A developer is planning what could be one of the largest housing projects underway in California's Silicon Valley near the headquarters of technology giant Google, where rising prices have served as a headwind for current and prospective residents.
LH Housing has filed plans with the City of San Jose to build 780 affordable rental units on a 32-acre parcel within Silicon Valley's largest city. The region commands rents that are third-highest in the nation, behind only New York and San Francisco, driven in part by the technology companies based there, according to CoStar data.
Silicon Valley cities that are home to technology companies including Google, Meta and Apple have the highest apartment rents in the region, according to CoStar data, with Google's home of Mountain View counting the highest rents of $3,310 per month, above the national average of $1,689. San Jose's average monthly rents are hovering around $3,000 per month, up from $2,950 last year.
San Jose saw a "substantial loss of population during the pandemic" driven in part by these higher rents, according to CoStar data. California is looking to address higher housing costs by requiring each city to increase their residential development over the next decade. Some companies, including Amazon, have been contributing money to build housing in the wake of criticism that they drive up local costs.
The San Jose site, near 10 Topgolf Drive, is about 3 miles from a pair of buildings Google leased last year totaling 368,000 square feet on Brokaw Road and Bering Drive in Santa Clara County in the South Bay Area. The company's Mountain View headquarters are located elsewhere in Santa Clara, about 15 miles to the Northwest, where the company leases more than 1 million square feet of office space.
California is short some 3 million houses state-wide to accommodate its population, according to the Public Policy Institute of California. San Jose is required to build more than 62,000 housing units by 2031, the second highest mandate for the Bay Area region behind San Francisco and the fourth overall requirement for the state.
Higher Costs
LH Housing is a Los Angeles development affiliate of Asia's Korea Land & Housing Corp. It is fully financed by the South Korean government, according to its website, and has projects in several South Asian countries.
The company's nearly 800-unit housing proposal is among the largest such projects underway in the region, and it is located adjacent to a similar plan from Genesis Commercial Capital, a fellow Los Angeles developer that's planning 804 units. That project is also slated to be 100% affordable, filings indicate.
Affordable housing in California is defined as homes priced between 30% and 80% of the area's median income. San Jose's area median income is about $136,000, according to Census data, about 48% above the state's median income and roughly 80% higher than the U.S. average.
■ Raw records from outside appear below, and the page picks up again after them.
Lemma still_open_sublist mode l : still_open mode l `sublist_of` l.
Proof.
  induction l as [|h l IH]; [done|]. cbn [still_open].
  destruct (forallb (keeps mode h) l); by constructor.
Qed.

Lemma still_open_sorted mode l :
  StronglySorted (level_order mode) (still_open mode l).
Proof.
  induction l as [|h l IH]; [constructor|]. cbn [still_open].
  destruct (forallb (keeps mode h) l) eqn:Hkept; [|done].
  constructor; [done|]. apply forallb_keeps in Hkept.
  rewrite Forall_forall in Hkept. apply Forall_forall. intros x Hx.
  by apply Hkept, (sublist_subseteq _ _ (still_open_sublist mode l)).
Qed.

Lemma emitted_concise_default subHeadings :
  emitted subHeadings concise `sublist_of` emitted subHeadings default.
Proof.
  destruct (last_occurrence_split (topLevel subHeadings) subHeadings)
    as [Hnone|(pre & hj & post & Hsub & Hlv & Hpost)].
  - destruct (step_stuck _ Hnone) as (_ & _ & Hemit).
    unfold emitted. by rewrite !Hemit.
  - destruct (step_split _ _ _ _ Hsub Hlv Hpost) as (_ & _ & Hc & Hd).
    unfold emitted. rewrite Hc, Hd. cbn. by apply sublist_inserts_l.
Qed.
Silicon Valley's rent growth has seen a steady climb over the past 20 years, coinciding with the growth of the tech sector, according to CoStar data.
"The success of Silicon Valley's tech economy” has provided a premium on rents in the region, according to CoStar’s analysis.
Apartment Construction
About 7,800 units are under construction in San Jose, representing 4.9% of the market's inventory. That activity, near an all-time high, “is by no means unsustainable,” due to demand for lower housing costs, according to the CoStar market report.
Google's pricey home base of Mountain View, often considered part of metropolitan San Jose, has also seen apartment construction increase in recent years.
"The presence of leading tech employers has solidified housing demand in" Mountain View, according to a CoStar market report. "Moreover, the high cost of for-sale housing elevates demand for apartment rentals."
New projects have leased quickly, CoStar data shows. Among the new communities completed in 2023, the Tillery in Mountain View has 226 units and is 95% occupied, with average rents around $4,700 per month. Hanover Winchester, a 366-unit that opened in July near Santana Row in San Jose, is 50% leased with average rents of $4,400 per month.
Google once envisioned building several real estate projects across the Bay Area totaling 15,000 housing units and millions of square feet of commercial space in a partnership with Australian developer Lendlease, but the duo dissolved the pre-pandemic deal last year.
Pandemic Demand
LH Housing's plans include studios and one-bedroom units on a lot that was once slated to be a 200-key hotel. Along with being near Google offices, the project sits next to a growing retail district filled with entertainment and dining spaces.
The area on Topgolf Drive is named after the first outpost in the Bay Area for the the fast-growing chain of high-tech entertainment centers that opened in 2021, a tech-focused driving range with electronically-tracked golf balls alongside food and beverage offerings.
Demand for entertainment retail property is rising in the United States in the wake of the COVID-19 pandemic with the segment expected to fill 9 million square feet of commercial space over the next two years, according to a JLL report.
Meanwhile, the pandemic took a toll on San Jose's office market which saw vacancy rates soaring to historic highs of 25% in 2022, though levels have somewhat stabilized to nearly 16%, just above the national average of nearly 14%.
Large mixed-use projects are on hold in the region, such as Google’s plans in downtown San Jose for 7 million square feet of offices and 4,000 residences.